Hypertriglyceridemia Does Not Worsen Thoracic Aortic Aneurysm and Dissection in GPIHBP1 Knockout Mice-Brief Report.

Abstract

BACKGROUND: Hypertriglyceridemia is an established risk factor for atherosclerotic cardiovascular disease and has recently been implicated in abdominal aortic aneurysm pathogenesis. However, its role in thoracic aortic aneurysm and dissection (TAAD) remains undefined. METHODS: We investigated the impact of hypertriglyceridemia on experimental TAAD using GPIHBP1 (glycosylphosphatidylinositol-anchored high-density lipoprotein-binding protein 1) knockout mice as a hypertriglyceridemia model.
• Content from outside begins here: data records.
Lemma reachable_accounted config s :
  0 <= max_connections config -> reachable config s -> placed config s /\ accounted s.
Proof.
  intros Hmax. revert s. apply reachable_ind';
    [|naive_solver eauto using placed_step, accounted_step, reachable_settled].
  unfold placed, accounted; simpl; splits; auto with lia; try done.
  unfold worker_count. lia.
Qed.

Lemma reachable_exclusive config s : reachable config s -> exclusive s.
Proof. revert s. apply reachable_ind'; [by repeat constructor|]. eauto using exclusive_step. Qed.

(** ** Wake-ups *)

(** Only a worker that holds the mutex is between its test and its sleep, and
    while it does so the queue stays empty.  When a connection is queued, either
    every queued connection has an awake worker of its own, up to the one whose
    notification is still to come, or nobody sleeps. *)
Definition pending_notify (a : acceptor) : nat :=
  match a with Counting | Notifying => 1 | _ => 0 end.

Definition attended (s : Pool) : Prop :=
  (count is_deciding (ps_workers s) = 0%nat \/
   count is_deciding (ps_workers s) = 1%nat /\ length (ps_queue s) = 0%nat) /\
  (count is_asleep (ps_workers s) = 0%nat \/
   (length (ps_queue s) <= count is_ready (ps_workers s) + pending_notify (ps_acceptor s))%nat).

Ltac counted w' :=
  match goal with
  | Hi : ?ws !! ?i = Some ?w |- _ =>
      pose proof (count_insert is_deciding ws i w w' Hi);
      pose proof (count_insert is_asleep ws i w w' Hi);
      pose proof (count_insert is_ready ws i w w' Hi); simpl in *
  end.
TAAD was induced in 3- to 4-week-old mice via oral β-aminopropionitrile administration for 28 days. RESULTS: Despite progressive hypertriglyceridemia in GPIHBP1 knockout mice during β-aminopropionitrile treatment, no significant differences in TAAD incidence, mortality, or the ratio of affected aortic segments to aortic full length were observed between GPIHBP1 knockout mice and their wild-type littermates. Histopathologic and molecular analyses revealed comparable elastin fragmentation, ECM (extracellular matrix) degradation, vascular smooth muscle cell phenotypic transition, and inflammatory cell infiltration in thoracic aortas of both genotypes. These results remained consistent across sexes and different β-aminopropionitrile dosing regimens. CONCLUSIONS: Our findings demonstrate that hypertriglyceridemia does not significantly exacerbate the development or progression of β-aminopropionitrile-induced TAAD in GPIHBP1-deficient mice.